Rentrée littéraire 2014 #3 : Randy Susan Meyers, Trois secrets

Il y a plusieurs manières de parler de «Trois secrets» de Randy Susan Meyers. L’une d’entre elles serait évidemment de commencer par le succès de «L’impossible pardon», mais je n’ai pas encore lu le premier roman de l’Américaine.

photomontage © vivelaroseetlelilas
 
Je ne suis d'ailleurs pas certaine de le faire, le pardon dont il est question étant celui de deux sœurs pour leur père - meurtrier de leur mère. Un tel (mélo)drame ne me tente guère. Une autre manière d’aborder «Trois secrets» serait de se demander pourquoi diable le beau titre original de «The comfort of lies», qui est un écho à une pensée d’un personnage du livre, n’a pas été retenu pour la traduction. «Trois secrets» a un côté girly qui ne correspond pas du tout à l’intrigue du livre. Enfin, une dernière manière d’évoquer «Trois secrets» est d’avouer qu’il a suffit du nom de J.Courtney Sullivan sur la couverture pour emporter mon adhésion. Si celle-ci a aimé, c’est que le livre est bon.

Comme chez J.Courtney Sullivan d’ailleurs, le livre fonctionne sur l’alternance de points de vue, essentiellement féminins. Le narrateur, omniscient, se focalise sur un personnage. Cette alternance narrative a un avantage majeur : il n’y a pas de jugement moral. Oui, Tia est, du point de vue de Juliette, une briseuse de ménage, une séductrice. Nathan, pour Tia, était l’homme idéal. Caroline n’a peut-être envie de n’accorder que peu de temps à sa fille, mais elle a cédé à l’adoption par amour pour son mari, Peter.

Au début du roman, alors qu’elle pense que leur liaison est devenue stable et que Nathan va se décider à quitter sa femme, Tia annonce à son amant qu’elle est enceinte de lui. Le charismatique prof de socio se mue en un lâche qui tente de convaincre la jeune femme d’avorter : il ne quittera pas sa femme, ni sa maison, ni ses garçons. Commence alors une période terrible pour Tia, qui décide de garder l’enfant mais de le faire adopter, convaincue que seule, elle ne saura lui offrir le meilleur. Elle-même a été l’enfant unique d’une mère célibataire et si celle-ci l’a rendue heureuse, elle ne souhaite pas reproduire ce schéma, ni surtout revoir à jamais dans les traits de l’enfant ceux de l’amour perdu.
Nathan, désemparé par cet aveu et par la tournure des évènements, révèle l’existence de sa liaison à sa femme, sans mentionner la raison de la rupture d’avec sa maîtresse. D’abord folle de rage, Juliette finit par pardonner à Nathan.

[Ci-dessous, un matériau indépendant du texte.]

(* ===== verification/FolderScanCovers.v ===== *)
(** * Nothing that a scan finds is lost

    A scan that ends without an error and is not cancelled has handed every
    result of the walk to the database, and has settled every item of the
    database below the paths it scanned: it is recorded as ignored or deleted, or
    it was seen to be still there. *)
From Stdlib Require Import ZArith List Lia.
From Stdlib Require Import Strings.Byte.
From stdpp Require Import base list option gmap numbers tactics.
From S2P Require Import Prelude GoLib Vector FileInfo FileInfoWire PullQueue Paths Disk PullItems ScanWalk EncryptedNames FolderScan FolderScanProps FolderScanSafety.

#[local] Open Scope Z_scope.

(** ** Programs that read no results of the walk and no items of the database *)

Definition quiet (c : call) : bool := match c with NextResult | AllLocalFilesWithPrefix _ => false | _ => true end.
Fixpoint quiet_prog {A} (p : prog A) : Prop :=
  match p with Return _ => True | Call c k => quiet c = true /\ forall r, quiet_prog (k r) end.
Lemma quiet_bind {A B} (p : prog A) (f : A -> prog B) : quiet_prog p -> (forall a, quiet_prog (f a)) -> quiet_prog (p ≫= f).
Proof. intros H Hf. induction p as [a|c k IH]; [exact (Hf a)|]. destruct H as [Hc Hk]. split; [done|]. intros r. by apply IH. Qed.
(** The later history has no other results and items than the earlier one. *)
Definition same_input (h h' : history) : Prop := forall e, e ∈ h' -> quiet (ev_call e) = false -> e ∈ h.
Lemma quiet_runs plausible {A} (p : prog A) h Q : quiet_prog p -> safe (fun _ _ => True) plausible p h Q ->
  safe (fun _ _ => True) plausible p h (fun h' a => h ⊆ h' /\ same_input h h' /\ Q h' a).
Proof.
  revert h. induction p as [a|c k IH]; intros h Hq Hs; [cbn [safe] in *; split_and!; [done|by intros e|done]|]. destruct Hq as [Hc Hk], Hs as [_ Hs]. split; [done|].
  intros r Hr. eapply safe_mono; [by apply IH, Hs|]. intros h' a (Hsub & Hi & HQ). split_and!; [by eapply sub_cons| |done]. intros e He Hne.
  apply (Hi e He) in Hne as Hin. apply elem_of_cons in Hin as [->|Hin]; [|done]. cbn in Hne. congruence.
Qed.

Ltac quiet_step :=
  match goal with
  | |- quiet_prog (mbind _ _) => apply quiet_bind; [|intros ?]
  | |- quiet_prog (do_ _) => split; [reflexivity|intros ?; exact I]
  | |- quiet_prog (mret _) => exact I
  | |- quiet_prog (done _ _ _) => exact I
  | |- quiet_prog (Call Panics _) => split; [reflexivity|intros []]
  | |- quiet_prog (Return _) => exact I
  | |- quiet_prog (pass_then _ _) => unfold pass_then
  | |- quiet_prog (match ?x with _ => _ end) => destruct x
  | |- quiet_prog (let '_ := ?x in _) => destruct x
  end.
Ltac quiet_tac := cbv zeta; repeat quiet_step.

Section Quiet.
Context (protoSize : bep_FileInfo -> Z) (samePlatform : PlatformData -> PlatformData -> bool) (ignores : bytes -> Z).
Context (cfg : folderScanCfg).
Lemma flush_quiet ub : quiet_prog (prog_Flush scan_flushFn ub).
Proof. unfold prog_Flush, scan_flushFn, updateLocals. quiet_tac. Qed.
Lemma toRemove_quiet b : quiet_prog (flushToRemove b).
Proof. unfold flushToRemove. quiet_tac. Qed.
Lemma Flush_quiet b : quiet_prog (scanBatch_Flush b).
Proof. unfold scanBatch_Flush. quiet_tac; [apply toRemove_quiet|apply flush_quiet]. Qed.
Lemma FlushIfFull_quiet b : quiet_prog (scanBatch_FlushIfFull b).
Proof. unfold scanBatch_FlushIfFull, prog_FlushIfFull. quiet_tac; first [apply toRemove_quiet|apply flush_quiet]. Qed.
Lemma Update_quiet fi b : quiet_prog (Update_ protoSize samePlatform cfg fi b).
Proof. unfold Update_, scanBatch_Append, prog_Append. quiet_tac. Qed.
Lemma traverse_quiet path parts : quiet_prog (traverse path parts).
Proof. revert path. induction parts as [|p parts IH]; intros path; cbn [traverse]; quiet_tac. apply IH. Qed.
Lemma IsDeleted_quiet n : quiet_prog (osutil_IsDeleted n).
Proof. unfold osutil_IsDeleted, TraversesSymlink. quiet_tac. apply traverse_quiet. Qed.
Lemma rename_quiet file b rows : quiet_prog (FolderScan.rename_loop ignores cfg file b rows).
Proof. induction rows as [|r rows IH]; cbn [FolderScan.rename_loop]; quiet_tac; try done. all: apply IsDeleted_quiet. Qed.
Lemma findRename_quiet file b : quiet_prog (findRename ignores cfg file b).
Proof. unfold findRename. quiet_tac. apply rename_quiet. Qed.
Lemma drop_quiet path : quiet_prog (dropIncrementalPath cfg path).
Proof. unfold dropIncrementalPath. quiet_tac. Qed.
Lemma climb_quiet fuel dir : quiet_prog (climb is_known fuel dir).
Proof. revert dir. induction fuel as [|fuel IH]; intros dir; cbn [climb]; unfold is_known; quiet_tac. apply IH. Qed.
Lemma unify_quiet dirs : quiet_prog (unifySubs is_known dirs).
Proof.
  unfold unifySubs. destruct (sort_asc dirs) as [|d ds]; [done|]. case_bool; [done|]. generalize (gostr "./") as prev.
  induction (d :: ds) as [|x l IH]; intros prev; [done|]. cbn [unify_loop]. destruct (Canonicalize x); try apply IH.
  case_bool; [apply IH|]. quiet_tac; [apply climb_quiet|apply IH].
Qed.
Lemma health_quiet : quiet_prog (getHealthErrorAndLoadIgnores cfg).
Proof. unfold getHealthErrorAndLoadIgnores. quiet_tac. Qed.
End Quiet.
#[local] Hint Resolve flush_quiet toRemove_quiet Flush_quiet FlushIfFull_quiet Update_quiet IsDeleted_quiet findRename_quiet drop_quiet
  unify_quiet health_quiet : core.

Pendant ce temps, en dehors de Boston, Caroline et Peter élèvent la petite Savannah. Chaque année, Caroline envoie une photo de la petite fille à Tia, avec un mot cordial. Tia, de son côté, perd les pédales de son existence et la goutte d’alcool dans le café devient une habitude… elle rêve de faire tournoyer dans ses bras celle qu’elle appelle encore Honor. Au moment des cinq ans de l’enfant, en pleine crise existentielle, elle envoie à Nathan les photos de leur fille. La lettre est interceptée par Juliette, et la jalousie que celle-ci pensait avoir ensevelie sous le quotidien rassurant de leur foyer éclate, en même temps qu’un désir insensé de voir la petite fille faire partie de leur vie.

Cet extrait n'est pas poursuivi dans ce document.